Here’s a poem I just ran across. I wrote it twenty three years ago. I guess the origins of WMBW go back further than I previously thought.


From front row seats

behind home plate

we watch the batter swing,

we hear the bat crunch,

we cringe and wince,

able to feel the wood

shatter in our palms.


I know that when my friend

puts one hand on the top

of her head, and the other

at the base of her jaw,

and pushes hard

in opposite directions,

the sound I hear is not

my own, but her neck cracking.

Still, I put my hand

to my own neck, and rub

away the hurt I feel.


Stopped at a traffic light,

hearing tires screech,

I hold the wheel tight

and step on the brake

to avoid the crash.

And when the screeching

stops in silence, I’m relieved.


We cannot help but empathize.

How much we share, unwittingly,

At times like these!

And how sad we are,

if we only laugh

when someone else

does something dumb.



The Divide

“Sometimes, I want to reach right through the transmitters, WIFI’s and touch screens that divide us.  I want to reach through them and come after you with a vengeance.

“You know who you are – with your ridiculous politics, your seeming ignorance of human nature, and your arrogance.  You think all the evidence, all logic, all justice and morality are on your side.  You think anyone who doesn’t see the world the way you do is the victim of propaganda, guilty of stupidity, or worse.  You accuse others of being arrogant, when in fact, your arrogance is far greater than theirs.

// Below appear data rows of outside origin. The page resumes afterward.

(** X1. A link created with a fresh code and the form's text of a
    timestamp [e] is answered, on a visit at local time [now], with the 410
    page when [now] is after [e] taken to the minute, and otherwise with
    what [redirect] makes of the submitted URL: a redirect to it, or
    ValueError when it has a carriage return or a line feed in it. *)
Theorem create_then_visit :
  forall (atof : string -> number) (clk clk' : clock) (host url code : string)
         (e : datetime) (rq : redirect_request) (db : database),
    (forall l, In l (links db) -> short_code l <> code) ->
    valid_datetime e = true ->
    req_short_code rq = code ->
    snd (redirect_to_original clk' rq
           (fst (store_link atof clk host url (datetime_local e) code db)))
    = (if datetime_gt (localtime clk') (to_the_minute e)
       then Ok expired_page
       else if has_newline url then Raise ValueError
       else Ok (RedirectTo url)).
Proof.
  intros atof clk clk' host url code e rq db Hfresh Hv Hrq.
  rewrite redirect_response, Hrq, select_link_after_store by assumption.
  cbn [fetchone hd_error]. rewrite numeric_affinity_datetime_local.
  rewrite (expired_text_parsed _ _ _ (strptime_datetime_local e Hv)).
  unfold to_the_minute, expired_page, redirect.
  now destruct (datetime_gt _ _).
Qed.

Lemma create_then_visit_witness :
  snd (redirect_to_original Sample.clk (Sample.get "Zz9Zz9")
         (fst (store_link Sample.atof Sample.clk "http://localhost:5000/" "https://rocq-prover.org"
                 (datetime_local (mkDatetime 2024 1 1 11 59 0 0)) "Zz9Zz9" Sample.db)))
  = Ok expired_page.
Proof.
  apply (create_then_visit Sample.atof Sample.clk Sample.clk "http://localhost:5000/"
           "https://rocq-prover.org" "Zz9Zz9" (mkDatetime 2024 1 1 11 59 0 0)
           (Sample.get "Zz9Zz9") Sample.db).
  - simpl. intuition (subst; discriminate).
  - reflexivity.
  - reflexivity.
Defined.

(** The same link visited a minute before its expiry, and a link whose URL
    carries a line feed. *)
Example create_then_visit_examples :
  snd (redirect_to_original
         {| utc := Sample.noon; localtime := mkDatetime 2024 1 1 11 58 0 0 |}
         (Sample.get "Zz9Zz9")
         (fst (store_link Sample.atof Sample.clk "http://localhost:5000/"
                 "https://rocq-prover.org"
                 (datetime_local (mkDatetime 2024 1 1 11 59 0 0)) "Zz9Zz9"
                 Sample.db)))
  = Ok (RedirectTo "https://rocq-prover.org")
  /\ snd (redirect_to_original Sample.clk (Sample.get "Zz9Zz9")
            (fst (store_link Sample.atof Sample.clk "http://localhost:5000/"
                    ("https://rocq-prover.org/" ++ String "010" "")
                    (datetime_local (mkDatetime 2024 1 2 11 59 0 0)) "Zz9Zz9"
                    Sample.db)))
     = Raise ValueError.
Proof. split; reflexivity. Qed.

(** X2. A link created with a fresh code and the expiry field left blank
    is deleted by the next sweep, whenever it runs: a visit after the sweep
    gets the 404 page. *)
Theorem blank_link_is_gone_after_sweep :
  forall (atof : string -> number) (clk clk' : clock) (utc_now : datetime)
         (host url code : string) (rq : redirect_request) (db : database),
    (forall l, In l (links db) -> short_code l <> code) ->
    req_short_code rq = code ->
    snd (redirect_to_original clk' rq
           (delete_expired_links utc_now
              (fst (store_link atof clk host url "" code db))))
    = Ok not_found_page.
Proof.
  intros atof clk clk' utc_now host url code rq db Hfresh Hrq.
  rewrite redirect_response, Hrq.
  destruct (store_link_fresh atof clk host url "" code db Hfresh) as (id & -> & _).
  rewrite select_link_absent; [reflexivity|].
  intros l Hl. apply sweep_keeps_iff in Hl. destruct Hl as [Hin Hkeep].
  cbn [fst links] in Hin. apply in_app_or in Hin. destruct Hin as [Hin | [<- | []]].
  - now apply Hfresh.
  - exfalso. cbn [expiry_date] in Hkeep.
    change (numeric_affinity atof "") with (SqlText "") in Hkeep. cbn [sql_lt_text] in Hkeep.
    rewrite ltb_empty in Hkeep by apply sqlite_datetime_nonempty. discriminate Hkeep.
Qed.

Lemma blank_link_is_gone_after_sweep_witness :
  snd (redirect_to_original Sample.clk (Sample.get "Zz9Zz9")
         (delete_expired_links Sample.noon
            (fst (store_link Sample.atof Sample.clk "http://localhost:5000/"
                    "https://rocq-prover.org" "" "Zz9Zz9" Sample.db))))
  = Ok not_found_page.
Proof.
  apply (blank_link_is_gone_after_sweep Sample.atof Sample.clk Sample.clk Sample.noon
           "http://localhost:5000/" "https://rocq-prover.org" "Zz9Zz9"
           (Sample.get "Zz9Zz9") Sample.db).
  - simpl. intuition (subst; discriminate).
  - reflexivity.
Defined.

(* ------------------------------------------------------------------ *)
(** ** The expiry check over time and over malformed values *)

Lemma tuple_compare_gt_trans (a b c : list Z) :
  tuple_compare a b <> Lt -> tuple_compare b c = Gt -> tuple_compare a c = Gt.
Proof.
  revert b c. induction a as [|x a IH]; intros [|y b] [|z c]; cbn;
    try congruence.
  destruct (Z.compare_spec x y) as [Hxy|Hxy|Hxy];
    destruct (Z.compare_spec y z) as [Hyz|Hyz|Hyz];
    try congruence; intros H1 H2.
  - subst. rewrite Z.compare_refl. now apply (IH b c).
  - assert (H : (x ?= z)%Z = Gt) by (apply Z.compare_gt_iff; lia). now rewrite H.
  - assert (H : (x ?= z)%Z = Gt) by (apply Z.compare_gt_iff; lia). now rewrite H.
  - assert (H : (x ?= z)%Z = Gt) by (apply Z.compare_gt_iff; lia). now rewrite H.
Qed.

Lemma expired_raise_any_time (now now' : datetime) (v : sqlite_value) (e : exn) :
  expired now v = Raise e -> expired now' v = Raise e.
Proof.
  unfold expired. destruct (truthy v); [|discriminate].
  destruct v as [|x|s|b]; try (intros H; exact H).
  destruct (strptime s); cbn [bind]; [discriminate | intros H; exact H].
Qed.

(** X3. Time only moves a link towards expiry: once the check of the
    redirect handler reports a stored value as expired, it reports it as
    expired at every clock reading that is not earlier; and whether the
    check raises does not depend on the clock at all. *)
Theorem expired_stays_expired :
  forall (now now' : datetime) (v : sqlite_value),
    datetime_compare now' now <> Lt ->
    (expired now v = Ok true -> expired now' v = Ok true)
    /\ (forall e, expired now v = Raise e <-> expired now' v = Raise e).
Proof.
  intros now now' v Hlater. split.
  - intros H. apply expired_true_inv in H. destruct H as (t & Ht & Hgt).
    destruct v as [|x|s|b]; cbn [expiry_time] in Ht; try discriminate.
    destruct (strptime s) as [t'|] eqn:Hp; [|discriminate]. injection Ht as ->.
    rewrite (expired_text_parsed now' s t Hp). f_equal.
    unfold datetime_gt, datetime_compare in *.
    rewrite (tuple_compare_gt_trans (datetime_key now') (datetime_key now)
               (datetime_key t)); [reflexivity | exact Hlater |].
    destruct (tuple_compare (datetime_key now) (datetime_key t)); congruence.
  - intros e. split; apply expired_raise_any_time.
Qed.

Lemma expired_stays_expired_witness :
  expired (mkDatetime 2030 6 1 0 0 0 0) (expiry_date Sample.morning) = Ok true.
Proof.
  apply (proj1 (expired_stays_expired Sample.noon (mkDatetime 2030 6 1 0 0 0 0)
                  (expiry_date Sample.morning) ltac:(discriminate))).
  reflexivity.
Defined.

(** The pattern of [strptime] matches the form's text of a timestamp at
    the start of any text and leaves what follows. *)
Lemma format_matches_datetime_local (t : datetime) (suffix : string) :
  valid_datetime t = true ->
  exists others,
    format_matches (datetime_local t ++ suffix)
    = ((year t, month t, day t, hour t, minute t), suffix) :: others.
Proof.
  intros Hv. apply valid_datetime_ranges in Hv.
  destruct (re_M_pad2 (minute t) suffix) as (oM & HM); [lia|].
  destruct (re_H_pad2 (hour t) (String ":" (pad2 (minute t) ++ suffix)))
    as (oh & Hh); [lia|].
  destruct (re_d_pad2 (day t)
              (String "T" (pad2 (hour t) ++ String ":" (pad2 (minute t) ++ suffix))))
    as (od & Hd); [lia|].
  destruct (re_m_pad2 (month t)
              (String "-" (pad2 (day t) ++ String "T"
                 (pad2 (hour t) ++ String ":" (pad2 (minute t) ++ suffix)))))
    as (om & Hm); [lia|].
  unfold format_matches, datetime_local, date_text.
  rewrite !append_assoc. cbn [append].
  rewrite re_Y_pad4 by lia. cbn [and_then flat_map app].
  rewrite literal_same. cbn [and_then flat_map app].
  rewrite Hm. cbn [and_then flat_map app].
  rewrite literal_same. cbn [and_then flat_map app].
  rewrite Hd. cbn [and_then flat_map app].
  rewrite literal_same. cbn [and_then flat_map app].
  rewrite Hh. cbn [and_then flat_map app].
  rewrite literal_same. cbn [and_then flat_map app].
  rewrite HM. cbn [and_then flat_map app].
  eexists. reflexivity.
Qed.

Lemma strptime_trailing_text (t : datetime) (suffix : string) :
  valid_datetime t = true -> suffix <> "" ->
  strptime (datetime_local t ++ suffix) = Raise ValueError.
Proof.
  intros Hv Hs. unfold strptime.
  destruct (format_matches_datetime_local t suffix Hv) as (others & ->).
  destruct suffix; [congruence | reflexivity].
Qed.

“Yes, I’m talking about you.  Sometimes I want to reach right through the transmitters, WIFI’s and touch screens, grab you by the shoulders, shake you hard and ask, “What in the name of God do you think you’re doing?!”

“I’m sorry if this offends you, but sometimes, it feels good to tell you what I really think.”

Let’s face it: I’m not the only one who has felt  this way.  It’s a feeling practically every one of us has had, about somebody.  So I suspect you have felt the same way, perhaps about me.

That much we share.  Doesn’t that tell us something?